Pour notre part, nous avons choisi d’écarter la juxtaposition de la liste des modes de liaison208 mais aussi, plus largement, de nos travaux en syntaxe. Controversée et improductive, à l’origine de plus de problèmes qu’elle n’en résout, la juxtaposition ne peut être retenue selon nous au titre d’outil d’analyse. Elle est tout au plus un terme du langage courant, pour désigner, conformément à son étymologie, le placement d’unités (linguistiques, mais pas seulement) côte à côte.

Partant, si la juxtaposition n’est pas un mode de liaison, il ne saurait y avoir d’adverbes de liaison la marquant lexicalement bien que ce soit là une option défendue quand même par quelques-uns. En effet, alors que la juxtaposition est généralement définie comme le mode de la liaison non marquée du point de vue lexical, nous avons rencontré quelques auteurs dont le discours déroge à ce principe : Andersen (1995) et l’Académie française (1932) admettent par exemple la possibilité, pour la juxtaposition, d’être exprimée au moyen de connecteurs adverbiaux (Andersen, cf. exemples 140 à 143 ; Académie française, cf. exemple 144).

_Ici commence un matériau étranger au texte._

Definition ipv4_to_string (a : Ipv4Addr) : text :=
  to_text 10 (oct1 a) ++ DOT :: to_text 10 (oct2 a) ++ DOT :: to_text 10 (oct3 a) ++ DOT :: to_text 10 (oct4 a).

(** Three digits without leading zero at most, and a value of a byte. *)
Definition read_octet : text -> option (Z * text) := read_number 10 3 false 255.
Definition read_ipv4_addr (s : text) : option (Ipv4Addr * text) :=
  '(a, s) ← read_octet s; s ← read_given_char DOT s;
  '(b, s) ← read_octet s; s ← read_given_char DOT s;
  '(c, s) ← read_octet s; s ← read_given_char DOT s;
  '(d, s) ← read_octet s;
  Some (mkIpv4 a b c d, s).
Definition parse_ipv4 (s : text) : option Ipv4Addr :=
  match read_ipv4_addr s with Some (a, []) => Some a | _ => None end.

(** [Display for Ipv6Addr]: the longest run of zeros, the first of its length,
    is written as [::] when it has two segments or more. *)
Definition to_ipv4_mapped (a : Ipv6Addr) : option Ipv4Addr :=
  match a with
  | [a0; a1; a2; a3; a4; a5; ab; cd] =>
      if bool_decide ([a0; a1; a2; a3; a4; a5] = [0; 0; 0; 0; 0; 0xffff])
      then Some (mkIpv4 (ab / 256) (ab mod 256) (cd / 256) (cd mod 256)) else None
  | _ => None
  end.
Fixpoint zero_run (i : nat) (segments : list Z) (start len best_start best_len : nat) : nat * nat :=
  match segments with
  | [] => (best_start, best_len)
  | s :: rest =>
      if s =? 0 then
        let start := if (len =? 0)%nat then i else start in
        let len := S len in
        if (best_len <? len)%nat then zero_run (S i) rest start len start len
        else zero_run (S i) rest start len best_start best_len
      else zero_run (S i) rest 0 0 best_start best_len
  end.
Fixpoint fmt_subslice (segments : list Z) : text :=
  match segments with
  | [] => []
  | [s] => to_text 16 s
  | s :: rest => to_text 16 s ++ COLON :: fmt_subslice rest
  end.
Definition ipv6_to_string (a : Ipv6Addr) : text :=
  match to_ipv4_mapped a with
  | Some v4 => txt "::ffff:" ++ ipv4_to_string v4
  | None =>
      let '(start, len) := zero_run 0 a 0 0 0 0 in
      if (1 <? len)%nat then
        fmt_subslice (take start a) ++ [COLON; COLON] ++ fmt_subslice (drop (start + len) a)
      else fmt_subslice a
  end.

(** [Parser::read_ipv6_addr]: groups of four hexadecimal digits at most,
    possibly with an IPv4 address in the place of the last two. *)
Definition read_separator {A} (i : nat) (p : text -> option (A * text)) (s : text) : option (A * text) :=
  match i with O => p s | S _ => s ← read_given_char COLON s; p s end.
Definition read_segment : text -> option (Z * text) := read_number 16 4 true u16_max.
Fixpoint read_groups (slots i : nat) (s : text) : list Z * bool * text :=
  match slots with
  | O => ([], false, s)
  | S k =>
      match (if (1 <? slots)%nat then read_separator i read_ipv4_addr s else None) with
      | Some (a, s') => ([oct1 a * 256 + oct2 a; oct3 a * 256 + oct4 a], true, s')
      | None =>
          match read_separator i read_segment s with
          | Some (g, s') => let '(gs, v4, s'') := read_groups k (S i) s' in (g :: gs, v4, s'')
          | None => ([], false, s)
          end
      end
  end.
Definition read_ipv6_addr (s : text) : option (Ipv6Addr * text) :=
  let '(hd, hd_ipv4, s) := read_groups 8 0 s in
  if (length hd =? 8)%nat then Some (hd, s)
  else if (hd_ipv4 : bool) then None
  else
    s ← read_given_char COLON s;
    s ← read_given_char COLON s;
    let '(tl, _, s) := read_groups (8 - (length hd + 1)) 0 s in
    Some (hd ++ replicate (8 - length hd - length tl) 0 ++ tl, s).
Definition parse_ipv6 (s : text) : option Ipv6Addr :=
  match read_ipv6_addr s with Some (a, []) => Some a | _ => None end.

Example ipv6_compressed : ipv6_to_string [0x2001; 0xdb8; 0; 0; 1; 0; 0; 1] = txt "2001:db8::1:0:0:1".
Proof. reflexivity. Qed.
Example ipv6_embedded : parse_ipv6 (txt "::ffff:1.2.3.4") = Some [0; 0; 0; 0; 0; 0xffff; 0x102; 0x304].
Proof. reflexivity. Qed.
Example ipv6_ends : parse_ipv6 (txt "1::") = Some [1; 0; 0; 0; 0; 0; 0; 0] /\ parse_ipv6 (txt "::") = Some (replicate 8 0) /\
  parse_ipv6 (txt "1:2") = None /\ parse_ipv6 (txt "1:2:3:4:5:6:7:8:9") = None.
Proof. done. Qed.

(** * Reading what was written *)

(** A reader of digits stops here. *)
Definition no_digit (radix : Z) (s : text) : Prop :=
  match s with [] => True | c :: _ => to_digit radix c = None end.

Lemma to_digit_char radix d : 0 <= d < radix -> radix <= 16 -> to_digit radix (digit_char d) = Some d.
Proof.
  intros Hd Hr. unfold to_digit, digit_char, is_ascii_digit, is_ascii_lower, is_ascii_upper.
  destruct (Z.ltb_spec d 10).
  - rewrite (proj2 (Z.leb_le 48 _)), (proj2 (Z.leb_le _ 57)) by lia. cbn [andb].
    replace (48 + d - 48) with d by lia. by rewrite (proj2 (Z.ltb_lt _ _)) by lia.
  - rewrite (proj2 (Z.leb_gt _ 57)) by lia. rewrite andb_false_r.
    rewrite (proj2 (Z.leb_le 97 _)), (proj2 (Z.leb_le _ 122)) by lia. cbn [andb].
    replace (87 + d - 87) with d by lia. by rewrite (proj2 (Z.ltb_lt _ _)) by lia.
Qed.

Definition value (radix r : Z) (ds : list Z) : Z := foldl (fun a d => a * radix + d) r ds.

Lemma value_ge radix ds : 1 <= radix -> Forall (fun d => 0 <= d < radix) ds ->
  forall r, 0 <= r -> r <= value radix r ds.
Proof.
  intros Hr Hd. induction Hd as [|d ds Hd Hds IH]; intros r Hp; cbn; [lia|].
  specialize (IH (r * radix + d)). unfold value in IH. nia.
Qed.

Lemma digits_loop_digits radix cap limit rest ds : 1 <= radix <= 16 -> Forall (fun d => 0 <= d < radix) ds ->
  no_digit radix rest -> forall r n, 0 <= r -> value radix r ds <= cap -> (n + length ds <= limit)%nat ->
  digits_loop radix cap limit (map digit_char ds ++ rest) r n = Some (value radix r ds, (n + length ds)%nat, rest).
Proof.
  intros Hr Hd Hrest. induction Hd as [|d ds Hd Hds IH]; intros r n Hp Hc Hl; cbn [map app digits_loop length].
  - rewrite Nat.add_0_r. destruct rest as [|c rest]; [done|]. cbn in *. by rewrite Hrest.
  - rewrite to_digit_char by lia. pose proof (value_ge radix ds ltac:(lia) Hds (r * radix + d) ltac:(nia)) as Hv.
    cbn [value foldl] in Hc. fold (value radix (r * radix + d) ds) in Hc. cbn [length] in Hl.
    rewrite (proj2 (Z.leb_le _ _)) by lia. rewrite (proj2 (Nat.ltb_lt _ _)) by lia. cbn [andb].
    rewrite IH by (try nia; try done; lia). cbn. by rewrite Nat.add_succ_r.
Qed.

Lemma digits_spec radix fuel z : 2 <= radix -> 0 <= z < radix ^ Z.of_nat fuel ->
  Forall (fun d => 0 <= d < radix) (digits radix fuel z) /\ value radix 0 (digits radix fuel z) = z.
Proof.
  intros Hr. revert z. induction fuel as [|f IH]; intros z Hz; cbn [digits].
  { rewrite Z.pow_0_r in Hz. split; [constructor|]. cbn. lia. }
  destruct (Z.ltb_spec z radix) as [Hlt|Hge].
  { split; [constructor; [lia|constructor]|]. cbn. lia. }
  rewrite Nat2Z.inj_succ, Z.pow_succ_r in Hz by lia.
  destruct (IH (z / radix)) as [H1 H2].
  { split; [apply Z.div_pos; lia|apply Z.div_lt_upper_bound; lia]. }
  pose proof (Z.mod_pos_bound z radix ltac:(lia)). split.
  - apply Forall_app. split; [done|]. by constructor.
  - unfold value in *. rewrite foldl_app, H2. cbn. pose proof (Z.div_mod z radix ltac:(lia)). lia.
Qed.

(** Numbers below [radix ^ n] have [n] digits at most, and no leading zero. *)
Lemma digits_length radix n : 2 <= radix -> (1 <= n)%nat -> forall fuel z, (n <= fuel)%nat -> 0 <= z < radix ^ Z.of_nat n ->
  (1 <= length (digits radix fuel z) <= n)%nat.
Proof.
  intros Hr Hn. induction n as [|n IH]; intros fuel z Hf Hz; [lia|]. destruct fuel as [|f]; [lia|]. cbn [digits].
  destruct (Z.ltb_spec z radix) as [Hlt|Hge]; [cbn; lia|]. rewrite Nat2Z.inj_succ, Z.pow_succ_r in Hz by lia.
  destruct n as [|n']; [rewrite Z.pow_0_r in Hz; lia|].
  rewrite length_app. cbn [length]. specialize (IH ltac:(lia) f (z / radix) ltac:(lia)).
  assert (0 <= z / radix < radix ^ Z.of_nat (S n')) by (split; [apply Z.div_pos; lia|apply Z.div_lt_upper_bound; lia]).
  specialize (IH ltac:(done)). lia.
Qed.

(140) Son personnage lui avait politiquement échappé, alors il l’a symboliquement tué. (Le Figaro, « "Pepe la grenouille", devenue symbole de l’extrême droite, tuée par son créateur », 9 mai 2017 : en ligne)

(141) « Le béton, c’est une éponge, alors il faut vraiment siphonner toute l’eau qui se retrouve dedans », a insisté M. Brosseau. (Le Journal de Montréal, « Restaurer après une inondation : il faut tout enlever "jusqu’au béton" », 5 mai 2017 : en ligne)

(142) Le coupable ne peut être qu’Oscar Lecoq. C’était le dernier des onze, il a tué tous les autres puis il est mort sous la porte par accident. (MS : 22)

(143) GLUCK : Ah, ah. Sherlock Holmes lui-même est traité à plusieurs reprises de « sorcier » dans le Canon, pourtant sa méthode est des plus simples. (MS : 31)

(144) Plus on monte dans la hiérarchie, moins on stresse (Le Monde, titre d’un article, 2 mai 2017 : en ligne)

Pourtant, ces adverbes sont le plus souvent assimilés à des items coordonnants dans les manuels scolaires (e.g. Mot de passe CM2 2011209) ou dans les grammaires contemporaines (e.g. Braun & Cabillau 2007 ; Grevisse & Goosse 201616 ; Riegel, Pellat & Rioul 20166).

Il y a coordination […], lorsque la phrase complexe est formée d’une séquence de propositions juxtaposées dont la dernière au moins est reliée aux autres par un mot de liaison, qui peut être soit une conjonction de coordination, soit un adverbe de liaison (Riegel, Pellat & Rioul 20166 : 781)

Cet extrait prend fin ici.